All of that evolutionary explaining of complex phenomena via vague handwave and talk of how beneficial it would’ve been in ancestral environment, will be regarded as utter and complete pseudoscience within 20..50 years. It’s not enough to show that something was beneficial. The extra eye on the back, too, would have been beneficial for great many animals. They are given free pass to use evolution as magic because brains don’t fossilize. The things that fossilize, however, provide good sample of how many generations it takes for evolution to make something.

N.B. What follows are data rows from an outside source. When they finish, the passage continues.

(* ===== verification/StrtabList.v ===== *)
(** * A string table is a list of strings with counts

    The operations of elf-strtab.c (ElfStrtab.v) before [finalize], against lists of
    strings with reference counts: the index of a string is its position, entered
    strings stay where they are, [restore] cuts the list back to a snapshot. *)
From S2P Require Import Prelude BfdHash ElfStrtab.
#[local] Open Scope Z_scope.

(** Conjunctions of known facts. *)
Ltac conjs := repeat (split; [done|]); try first [done | lia].

(** ** The lists *)

Abbreviation string_list := (list (string * Z)).

Definition bump (n : Z) (x : string * Z) : string * Z := (x.1, x.2 + n).

(** The index and the list after a string was entered. *)
Definition list_add (s : string) (l : string_list) : Z * string_list :=
  if decide (s = EmptyString) then (0, l)
  else
    match list_find (fun x : string * Z => x.1 = s) l with
    | Some (i, _) => (Z.of_nat i + 1, alter (bump 1) i l)
    | None => (Z.of_nat (length l) + 1, l ++ [(s, 1)])
    end.

Definition list_ref (n idx : Z) (l : string_list) : string_list :=
  if (idx =? 0) || (idx =? NO_INDEX) then l else alter (bump n) (Z.to_nat (idx - 1)) l.

(** Back to the counts of a snapshot. *)
Definition list_restore (counts : list Z) (l : string_list) : string_list :=
  zip_with (fun x c => (x.1, c)) l counts.

(** ** Calls *)

Inductive strtab_call : Type :=
| call_add (str : string) (copy : bool)
| call_addref (idx : Z)
| call_delref (idx : Z)
| call_refcount (idx : Z)
| call_size
| call_clear
| call_save
| call_restore.

(** [idx] is the index of a string with [n] references at least. *)
Definition has_refs (n idx : Z) (l : string_list) : bool :=
  match l !! Z.to_nat (idx - 1) with Some (_, c) => (1 <=? idx) && (n <=? c) | None => false end.
Definition no_index (idx : Z) : bool := (idx =? 0) || (idx =? NO_INDEX).
Definition counts_below (l : string_list) : bool := forallb (fun x : string * Z => x.2 + 1 <? 2 ^ 32) l.

(** The calls on a list and its snapshots, the newest first: what is returned and the
    new list; [None] when the call is a misuse. *)
Definition list_call (c : strtab_call) (l : string_list) (saves : list (list Z))
  : option (Z * string_list * list (list Z)) :=
  match c with
  | call_add s _ =>
      if (Z.of_nat (String.length s) + 1 <? 2 ^ 31) && counts_below l then
        Some ((list_add s l).1, (list_add s l).2, saves)
      else None
  | call_addref idx =>
      if (no_index idx || has_refs 0 idx l) && counts_below l then Some (0, list_ref 1 idx l, saves) else None
  | call_delref idx =>
      if no_index idx || has_refs 1 idx l then Some (0, list_ref (-1) idx l, saves) else None
  | call_refcount idx =>
      match l !! Z.to_nat (idx - 1) with
      | Some (_, n) => if 1 <=? idx then Some (n, l, saves) else None
      | None => None
      end
  | call_size => Some (Z.of_nat (length l) + 1, l, saves)
  | call_clear => Some (0, (fun x => (x.1, 0)) <$> l, saves)
  | call_save => Some (0, l, (snd <$> l) :: saves)
  | call_restore => match saves with [] => None | counts :: saves => Some (0, list_restore counts l, saves) end
  end.

Fixpoint list_calls (cs : list strtab_call) (l : string_list) (saves : list (list Z))
  : option (list Z * string_list * list (list Z)) :=
  match cs with
  | [] => Some ([], l, saves)
  | c :: cs =>
      match list_call c l saves with
      | None => None
      | Some (r, l, saves) =>
          match list_calls cs l saves with Some (rs, l, saves) => Some (r :: rs, l, saves) | None => None end
      end
  end.

Section strtab.
  Context {T : Type} {ops : StringTable strtab_entry T} {memory : Memory}.
  Context {laws : StringTableLaws strtab_entry T fresh_strent}.
  Context (Hmem : forall n, has_memory n = true).
  Implicit Types (tab : elf_strtab T) (ps : list nat) (l : string_list).

(** ** The invariant *)

Definition good_string (s : string) : Prop := s <> EmptyString /\ Z.of_nat (String.length s) + 1 < 2 ^ 31.

(** The names: the strings of the list have the entries [ps]; any other entry was
    dropped. *)
Record names_ok (heap : list strtab_entry) (m : gmap string nat) ps l : Prop := {
  nk_listed : forall i p s c, ps !! i = Some p -> l !! i = Some (s, c) -> m !! s = Some p;
  nk_dropped : forall s p e, m !! s = Some p -> heap !! p = Some e -> p ∉ ps -> se_len e = 0 /\ se_refcount e = 0
}.

Record strtab_ok tab ps l : Prop := {
  sk_names : exists m, st_holds (es_heap tab) (es_table tab) m /\ names_ok (es_heap tab) m ps l;
  sk_size : es_size tab = Z.of_nat (length l) + 1;
  sk_ps : length ps = length l;
  sk_array : forall i p, ps !! i = Some p -> es_array tab !! S i = Some (Some p);
  sk_length : Z.of_nat (length (es_array tab)) = es_alloced tab;
  sk_alloced : es_size tab <= es_alloced tab <= 64 + 2 * Z.of_nat (length (es_heap tab));
  sk_heap : Z.of_nat (length (es_heap tab)) <= max_entries;
  sk_entry : forall i p s c, ps !! i = Some p -> l !! i = Some (s, c) ->
    exists h, es_heap tab !! p = Some (mk_strent s h (Z.of_nat (String.length s) + 1) c (u_index (Z.of_nat i + 1)));
  sk_string : forall i s c, l !! i = Some (s, c) -> good_string s /\ 0 <= c < 2 ^ 32;
  sk_sec : es_sec_size tab = 0
}.

Lemma listed_at tab ps l (i : nat) (p : nat) : strtab_ok tab ps l -> ps !! i = Some p -> exists s c, l !! i = Some (s, c).
Proof.
  intros Hok Hp. destruct (lookup_lt_is_Some_2 l i) as [[s c] Hl]; [|by exists s, c].
  rewrite <- (sk_ps _ _ _ Hok). by eapply lookup_lt_Some.
Qed.

Lemma pointer_at tab ps l (i : nat) (s : string) (c : Z) : strtab_ok tab ps l -> l !! i = Some (s, c) ->
  exists p, ps !! i = Some p.
Proof. intros Hok Hl. apply lookup_lt_is_Some_2. rewrite (sk_ps _ _ _ Hok). by eapply lookup_lt_Some. Qed.

(** No entry is in two slots. *)
Lemma pointers_inj tab ps l (i j p : nat) : strtab_ok tab ps l -> ps !! i = Some p -> ps !! j = Some p -> i = j.
Proof.
  intros Hok Hi Hj. destruct (listed_at _ _ _ _ _ Hok Hi) as (s & c & Hl), (listed_at _ _ _ _ _ Hok Hj) as (s' & c' & Hl').
  destruct (sk_entry _ _ _ Hok _ _ _ _ Hi Hl) as [h E], (sk_entry _ _ _ Hok _ _ _ _ Hj Hl') as [h' E'].
  rewrite E in E'. injection E' as _ _ _ _ E'. lia.
Qed.

Lemma pointers_nodup tab ps l : strtab_ok tab ps l -> NoDup ps.
Proof. intros Hok. apply NoDup_alt. intros i j p. by apply (pointers_inj tab ps l). Qed.

Lemma pointers_bound tab ps l : strtab_ok tab ps l -> (length ps <= length (es_heap tab))%nat.
Proof.
  intros Hok. rewrite <- (length_seq (length (es_heap tab)) 0).
  apply submseteq_length, NoDup_submseteq; [by eapply pointers_nodup|]. intros p Hp.
  apply list_elem_of_lookup in Hp as [i Hi]. destruct (listed_at _ _ _ _ _ Hok Hi) as (s & c & Hl).
  destruct (sk_entry _ _ _ Hok _ _ _ _ Hi Hl) as [h E]. apply elem_of_seq. apply lookup_lt_Some in E. lia.
Qed.

Lemma strings_inj tab ps l (i j : nat) (s : string) (c c' : Z) :
  strtab_ok tab ps l -> l !! i = Some (s, c) -> l !! j = Some (s, c') -> i = j.
Proof.
  intros Hok Hi Hj. destruct (pointer_at _ _ _ _ _ _ Hok Hi) as [p Hp], (pointer_at _ _ _ _ _ _ Hok Hj) as [q Hq].
  destruct (sk_names _ _ _ Hok) as (m & _ & Hm).
  pose proof (nk_listed _ _ _ _ Hm _ _ _ _ Hp Hi) as E1. pose proof (nk_listed _ _ _ _ Hm _ _ _ _ Hq Hj) as E2.
  eapply pointers_inj; [exact Hok|exact Hp|]. congruence.
Qed.

(** ** Reading *)

Lemma entry_of_ok tab ps l (i p : nat) (s : string) (c : Z) :
  strtab_ok tab ps l -> ps !! i = Some p -> l !! i = Some (s, c) ->
  exists h, let e := mk_strent s h (Z.of_nat (String.length s) + 1) c (u_index (Z.of_nat i + 1)) in
    es_heap tab !! p = Some e /\ entry_of tab (Z.of_nat i + 1) = Ret (p, e).
Proof.
  intros Hok Hp Hl. destruct (sk_entry _ _ _ Hok _ _ _ _ Hp Hl) as [h E]. exists h. split; [done|].
  unfold entry_of, slot_at. replace (Z.to_nat (Z.of_nat i + 1)) with (S i) by lia.
  rewrite (sk_array _ _ _ Hok _ _ Hp). cbn. unfold get_entry. by rewrite E.
Qed.
(** ** Changing one entry *)

(** [f] leaves the root alone. *)
Definition keeps_root (f : strtab_entry -> strtab_entry) : Prop :=
  forall e, se_string (f e) = se_string e /\ se_hash (f e) = se_hash e.

Lemma update_holds (heap : list strtab_entry) (t : T) (m : gmap string nat) (p : nat) (f : strtab_entry -> strtab_entry) :
  keeps_root f -> st_holds heap t m -> st_holds (alter f p heap) t m.
Proof.
  intros Hf Hh. assert (Heq : forall A (g : strtab_entry -> A), (forall e, g (f e) = g e) -> g <$> alter f p heap = g <$> heap).
  { intros A g Hg. apply list_eq. intros q. rewrite !list_lookup_fmap. destruct (decide (p = q)) as [<-|Hne].
    - rewrite list_lookup_alter_eq. destruct (heap !! p); [|done]. cbn. by rewrite Hg.
    - by rewrite list_lookup_alter_ne. }
  eapply st_update; [exact Hh| |]; apply Heq; intros e; apply Hf.
Qed.
(* ===== verification/StrtabFinal.v ===== *)
(** * The string section of a file

    A string table's last steps: [finalize], one [offset] for every reference, [emit].
    The section holds each used string that is not the end of another, in the order
    of the indices; every offset leads to its string. *)
From stdpp Require Import sorting functions.
From S2P Require Import Prelude BfdHash ElfStrtab StrtabSort StrtabList StrtabMerge.
#[local] Open Scope Z_scope.

(** ** What the section is *)

Definition ends_in (s t : string) : bool := bool_decide (chars s `suffix_of` chars t /\ s <> t).

(** A string with references that is not the end of another one with references. *)
Definition stored (l : list (string * Z)) (x : string * Z) : bool :=
  negb (x.2 =? 0) && negb (existsb (fun y => negb (y.2 =? 0) && ends_in x.1 y.1) l).

Definition chunk (l : list (string * Z)) (x : string * Z) : list Z := if stored l x then chars x.1 ++ [0] else [].

Definition section_of (l : list (string * Z)) : list Z := 0 :: flat_map (chunk l) l.

(** The bytes at [o] are the string and its NUL. *)
Definition string_at (file : list Z) (o : Z) (s : string) : Prop :=
  take (String.length s + 1) (drop (Z.to_nat o) file) = chars s ++ [0].

Definition string_of_index (l : list (string * Z)) (idx : Z) : string :=
  if idx =? 0 then EmptyString else (nth (Z.to_nat (idx - 1)) l (EmptyString, 0)).1.

Definition demand_of (l : list (string * Z)) : Z := foldr (fun x n => strlen x.1 + 1 + n) 0 l.

Section strtab.
  Context {T : Type} {ops : StringTable strtab_entry T} {memory : Memory}.
  Context {laws : StringTableLaws strtab_entry T fresh_strent}.
  Context (Hmem : forall n, has_memory n = true).
  Context (bwrite : list Z -> list Z -> bool).
  Implicit Types (tab : elf_strtab T) (heap : list strtab_entry) (len : nat -> Z) (us : nat -> strtab_u).

(** One [_bfd_elf_strtab_offset] for every reference in the file's tables. *)
Fixpoint offsets (refs : list Z) tab : res (list Z * elf_strtab T) :=
  match refs with
  | [] => Ret ([], tab)
  | idx :: refs =>
      let! (off, tab) := _bfd_elf_strtab_offset tab idx in
      let! (offs, tab) := offsets refs tab in
      Ret (off :: offs, tab)
  end.

Section slots.
  Context (ps : list nat) (name : nat -> string).
  Context (Hnodup : NoDup ps).
  Context (Hgood : forall p, p ∈ ps -> good_string (name p)).
  Context (Hname : forall p q, p ∈ ps -> q ∈ ps -> name p = name q -> p = q).

(** ** Offsets *)

Lemma view_set_refcount (cnt : nat -> Z) tab heap len us (p : nat) (n : Z) :
  view ps name cnt tab heap len us -> view ps name (<[p := n]> cnt) tab (alter (set_refcount n) p heap) len us.
Proof.
  intros [Ha He]. split; [done|]. intros q Hq. destruct (He q Hq) as [h E]. exists h.
  destruct (decide (p = q)) as [<-|Hne].
  - by rewrite list_lookup_alter_eq, E, fn_lookup_insert.
  - by rewrite list_lookup_alter_ne, fn_lookup_insert_ne.
Qed.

We’ve drifted way off topic. Brain plasticity is a good point, but it’s not the only piece of evidence available. I promise you that if you check out How the Mind Works, you’ll find unambiguous evidence that the human brain is not a general-purpose learner, but begins with plenty of structure.
If you doubt the existence of universal grammar, you should try The Language Instinct as well.
You can have the last word, but I’m tapping out on this particular topic.
While some linguistic universals definitely exist, and a sufficiently weak version of the language acquisition device idea is pretty much obvious (‘the human brain has the ability to learn human language’), I think Chomsky’s ideas are way too strong. See e.g. Scholz, Barbara C. and Geoffrey K. Pullum (2006) Irrational nativist exuberance
re: structure, yes, it is made of cortical columns, and yes there’s some global wiring, nobody’s been doubting that.
I created a new topic for that . The issue with attributing brain functionality to evolution is the immense difficulty of coding any specific wiring in the DNA, especially in mammals. Insects can do it—going through several generations in a year, and having the genome that controls the brain down to individual neurons. Mammals aren’t structured like this, and live much too long.